How about just start fully with one methodology any single day? Nope. You need to learn to walk before you run. We take two steps before starting any actual development.
- Analysis and Definition Step: first we discuss the idea of a product in 2-4 weeks, with 4-6 sessions on specifics of the project. The result is a shared vision and a plan.
- Cylon Step: the same team thinks about what is the best technology, methodology and most appropriate team for the project.
After these steps, the project itself starts, with the building of the product as a demo. Several iterations later, we may consider changes in the methodology, such as switching to Kanban for example.
There is a widespread myth, believed even by some agile gurus, where making estimations of tasks is a taboo and it is impossible to predict what will be delivered when. This is only a half-truth. To estimate the work of a user story, regardless of the metric, is not an anti-agilist practice. Plus, it helps clarify the task itself and relate its value to the time it will take.
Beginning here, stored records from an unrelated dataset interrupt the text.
Lemma flights_set_call t p m :
  p <> PFlight -> flights (set_call t p m) = flights m ∖ {[t]}.
Proof.
  intros Hp. apply set_eq. intros u. rewrite elem_of_difference, elem_of_singleton, !elem_of_flights.
  simpl. rewrite lookup_insert_Some. split.
  - intros [[_ Hx] | [Hne Hu]]; [congruence | split; [done | congruence]].
  - intros [Hu Hne]. right. split; [congruence | done].
Qed.

Lemma flights_start t m : flights (set_call t PFlight m) = flights m ∪ {[t]}.
Proof.
  apply set_eq. intros u. rewrite elem_of_union, elem_of_singleton, !elem_of_flights.
  simpl. rewrite lookup_insert_Some. destruct (decide (u = t)) as [->|Hne]; [intuition|].
  split; [intros [[]|[_ ?]]; [congruence | by left] | intros [Hu|]; [right; by split | congruence]].
Qed.

Lemma flights_set_state s m : flights (set_state s m) = flights m.
Proof. done. Qed.

Lemma flights_calls m m' : calls m = calls m' -> flights m = flights m'.
Proof. unfold flights. by intros ->. Qed.

Lemma EnsureLoggedIn_single t m :
  calls m !! t <> Some PFlight -> single m -> single (EnsureLoggedIn t m).
Proof.
  intros Ht [Hs Hn Ho].
  assert (Hnot : t ∉ flights m) by (by rewrite elem_of_flights).
  unfold EnsureLoggedIn. case_decide as H1; [|case_decide as H2].
  - split; simpl; [auto | | by rewrite H1].
    intros _. rewrite flights_set_call by done. rewrite Hn by (by rewrite H1). set_solver.
  - split; simpl; [auto | done |]. intros _. destruct (Ho H2) as [u Hu]. exists u.
    rewrite flights_set_call by done. set_solver.
  - assert (H3 : state m = LoggedOut) by (destruct Hs as [?|[?|?]]; congruence).
    unfold BeginLogin. rewrite H3. rewrite decide_False by auto.
    split; simpl; [auto | done |]. intros _. exists t. rewrite flights_start, flights_set_state, Hn by done.
    set_solver.
Qed.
When we estimate each user story, two things will happen, though: User stories can mutate or be relegated quickly, making the effort put into the estimations a partial waste, something that agile methodologies frown upon. What will be in production 10 sprints in the future is impossible to predict because the methodology and principles enable us to pivot every few weeks.
This second point is what is used to argue not estimating in Agile, but that’s a fallacy. Agile generally guarantees that at any given date a product will be developed with the most value and less waste. It doesn’t say what it will contain, but it does say its nature and its order of magnitude. That’s no good reason not to estimate.
Do we make estimations? Sometimes we do, sometimes we don’t. It depends on the project and the team. In general, we tend to estimate only top priority items which will likely be part of the work for the next few weeks. Also, preliminary User Experience & User Interface work greatly contribute to this estimation effort, which gains in quality and accuracy.
Very often, the main value of a product is how things are made. A sustained rhythm, adaptability and continuous self-evaluation. It is key that everyone is involved, especially relevant stakeholders.
A very important part is the transparency of the process. We are talking about the business core of a new company and half-measures are not valid, which fits perfectly the third principle of the Agile Manifesto: Customer Collaboration over contract negotiation. Makes sense: technological products are not made by contracts.